Your instructions - Report each line of the listing below that holds "Require".

· · · · · · ·

Lemma noHole_element (e : option Node) elems :
  forallb (fun e => match e with Some n => noHole n | None => false end)
          elems = true ->
  e ∈ elems -> exists n, e = Some n /\ noHole n = true.
Proof.
  intros Hall Hin. apply list_elem_of_In in Hin.
  pose proof (proj1 (forallb_forall _ _) Hall _ Hin) as H. simpl in H.
  destruct e as [n|]; [by exists n|done].
Qed.

(** X6: on an expression without computed access and without array hole,
    [toArray] returns within one loop iteration per node and one more,
    whatever the resolver. *)
Theorem computedFree_returns path :
  computedFree path = true ->
  noHole path = true ->
  exists segs, toArray (S (size path)) path = Value segs.
Proof.
  remember (size path) as m eqn:Hm. revert path Hm.
  induction m as [m IH] using lt_wf_ind. intros path -> Hfree Hhole.
  assert (Hsub : forall fuel next,
            size next < size path -> computedFree next = true ->
            noHole next = true -> size next < fuel ->
            exists segs, toArray fuel next = Value segs).
  { intros fuel next Hlt Hnext Hnh Hfuel.
    destruct (IH _ Hlt next eq_refl Hnext Hnh) as [segs H].
    exists segs. apply (toArray_mono _ (S (size next))); [lia|done]. }
  assert (Hstr : forall fuel next,
            size next < size path -> computedFree next = true ->
            noHole next = true -> size next < fuel ->
            exists text, toString fuel next = Value text).
  { intros fuel next Hlt Hnext Hnh Hfuel.
    destruct (Hsub fuel next Hlt Hnext Hnh Hfuel) as [segs H].
    unfold ExpressionTo.toString. rewrite H. by eexists. }
  destruct path as [callee args|object property computed|name|value raw| |props|elems|ty];
    simpl in Hfree, Hhole; try (by eexists).
  - destruct (Hsub (S (size callee + foldr (fun a acc => size a + acc) 0 args)) callee)
      as [segs H]; [simpl; lia|done|done|lia|].
    exists segs. simpl size. by rewrite toArray_call.
  - apply andb_true_iff in Hfree as [Hcomputed Hobject].
    destruct computed; [done|].
    destruct (Hsub (S (size object + size property)) object) as [segs H];
      [simpl; lia|done|done|lia|].
    eexists. simpl size. by rewrite toArray_static, H.
  - simpl size. rewrite toArray_object.
    match goal with |- context [mapM ?g props] =>
      assert (exists texts, mapM g props = Value texts) as [texts ->] end;
      [|by eexists].
    assert (Hall : Forall (fun property =>
              exists text,
                propertyText resolveToValue
                  (S (foldr (fun kv acc => match kv with
                                           | (k, v) => size k + size v + acc
                                           end) 0 props)) property
                = Value text) props).
    { apply Forall_forall. intros [k v] Hin.
      destruct (computedFree_property _ _ _ Hfree Hin) as [Hk Hv].
      destruct (noHole_property _ _ _ Hhole Hin) as [Hk' Hv'].
      pose proof (size_property _ _ _ Hin) as Hle.
      pose proof (size_pos k). pose proof (size_pos v).
      unfold propertyText. simpl.
      destruct (Hstr (S (foldr (fun kv acc => match kv with
                                               | (k, v) => size k + size v + acc
                                               end) 0 props)) k)
        as [ks ->]; [simpl; lia|done|done|lia|].
      destruct (Hstr (S (foldr (fun kv acc => match kv with
                                               | (k, v) => size k + size v + acc
                                               end) 0 props)) v)
        as [vs ->]; [simpl; lia|done|done|lia|].
      by eexists. }
    by apply mapM_returns.
  - simpl size. rewrite toArray_array.
    match goal with |- context [mapM ?g elems] =>
      assert (exists texts, mapM g elems = Value texts) as [texts ->] end;
      [|by eexists].
    assert (Hall : Forall (fun element =>
              exists text,
                elementText resolveToValue
                  (S (foldr (fun e acc => match e with
                                          | Some n => size n + acc
                                          | None => acc
                                          end) 0 elems)) element
                = Value text) elems).
    { apply Forall_forall. intros e Hin.
      destruct (noHole_element _ _ Hhole Hin) as (n & -> & Hn).
      pose proof (size_element _ _ Hin) as Hle. simpl.
      apply Hstr; [simpl; lia|exact (computedFree_element _ _ Hfree Hin)|done|lia]. }
    by apply mapM_returns.
Qed.
(* ===== verification/_CoqProject ===== *)
-Q . S2P
Prelude.v
Mem.v
Io.v
Ring.v
Irq.v
Tty.v
Pci.v
Ata.v
Pmm.v
Vmm.v
Heap.v
BlockHeap.v
Boot.v
Smp.v
Proc.v
ProcSpec.v
Elf.v
ElfSpec.v
Fork.v
Fs.v
FsSpec.v
Packet.v
NetState.v
E1000.v
Ether.v
Ipv4.v
Udp.v
Tcp.v
TcpSpec.v
TcpStream.v
TcpProto.v
Socket.v
TcpWire.v
SocketSpec.v
Syscall.v
SyscallSpec.v
Trap.v
Launch.v
Modules.v
Libc.v
Programs.v
(* ===== verification/Tty.v ===== *)
(** * The console: src/vga/vga.c, src/tty/tty.c and the output of src/lib/printf.c

    The text screen (a memory-mapped array of 80x25 cells, the cursor set through
    two ports) and the terminal: a line buffer fed from the keyboard queue, whose
    completed lines go to a read ring.

    Theorems: the screen is written only inside its 2000 cells and the cursor
    stays on it, whatever is printed; [tty_poll] terminates, empties the keyboard
    queue and implements the line discipline, a function on character lists;
    [tty_read] returns exactly the next line once it is complete. *)

From S2P Require Import Prelude Io Ring Irq.

(** ** src/vga/vga.c *)

Module Vga.
Definition VGA_COLS : Z := 80.
Definition VGA_ROWS : Z := 25.
Definition VGA_DEFAULT_ATTR : Z := 0x07.
Definition VGA_CTRL_REG : Z := 0x3D4.
Definition VGA_DATA_REG : Z := 0x3D5.
Definition VGA_CURSOR_HI : Z := 0x0E.
Definition VGA_CURSOR_LO : Z := 0x0F.

(** The cells and the cursor. *)
Record vga_st := mk_vga { vga_buf : list Z; vga_col : Z; vga_row : Z }.

Definition blank : Z := u16 ((VGA_DEFAULT_ATTR <<b 8) |b 32).

Definition vga_update_cursor {D} `{!Bus D} (v : vga_st) (d : D) : D :=
  let pos := u16 (vga_row v * VGA_COLS + vga_col v) in
  outs [(VGA_CTRL_REG, VGA_CURSOR_HI); (VGA_DATA_REG, u8 (pos >>b 8));
        (VGA_CTRL_REG, VGA_CURSOR_LO); (VGA_DATA_REG, u8 (pos &b 0xFF))] d.
(* ===== verification/Pmm.v ===== *)
(** * Physical memory manager ([src/pmm/pmm.c], [src/pmm/pmm_internal.h])

    The bitmap allocator over 4 KB frames: bit = 1 means the frame is used.
    [pmm_state] is [pmm_state_t]; the operations are those of [pmm.c], with the
    multiboot2 structures read from memory at their packed offsets.  The linker
    symbol [__kernel_end] and the address of the bitmap are arguments of
    [pmm_init].

    Shown here: the allocator hands out the lowest free frame and marks exactly
    that frame; freeing clears exactly one bit and guards double frees;
    allocation and freeing invert each other; [free_frames] equals the number of
    clear bits and is preserved by every operation, except that [pmm_init]
    leaves it one short; the range operations mark exactly the frames they
    cover; the multiboot walk terminates when no tag is empty and leaves free exactly the
    frames that end in an available region and are not reserved.  The file ends
    with the interface [FrameAlloc], what the other components rely on. *)

From S2P Require Import Prelude Mem.

(** ** Constants and state *)

Definition FRAME_SIZE : Z := 4096.
Definition BITMAP_WORD_BITS : Z := 64.
Definition PMM_MAX_FRAMES : Z := 4 * 1024 * 1024 * 1024 / FRAME_SIZE.
Definition PMM_BITMAP_WORDS : Z := PMM_MAX_FRAMES / BITMAP_WORD_BITS.
Definition KERNEL_VMA : Z := 0xFFFFFFFF80000000.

· · · · · · ·

Answer to the exercise -
From S2P Require Import Prelude Io Ring Irq.
From S2P Require Import Prelude Mem.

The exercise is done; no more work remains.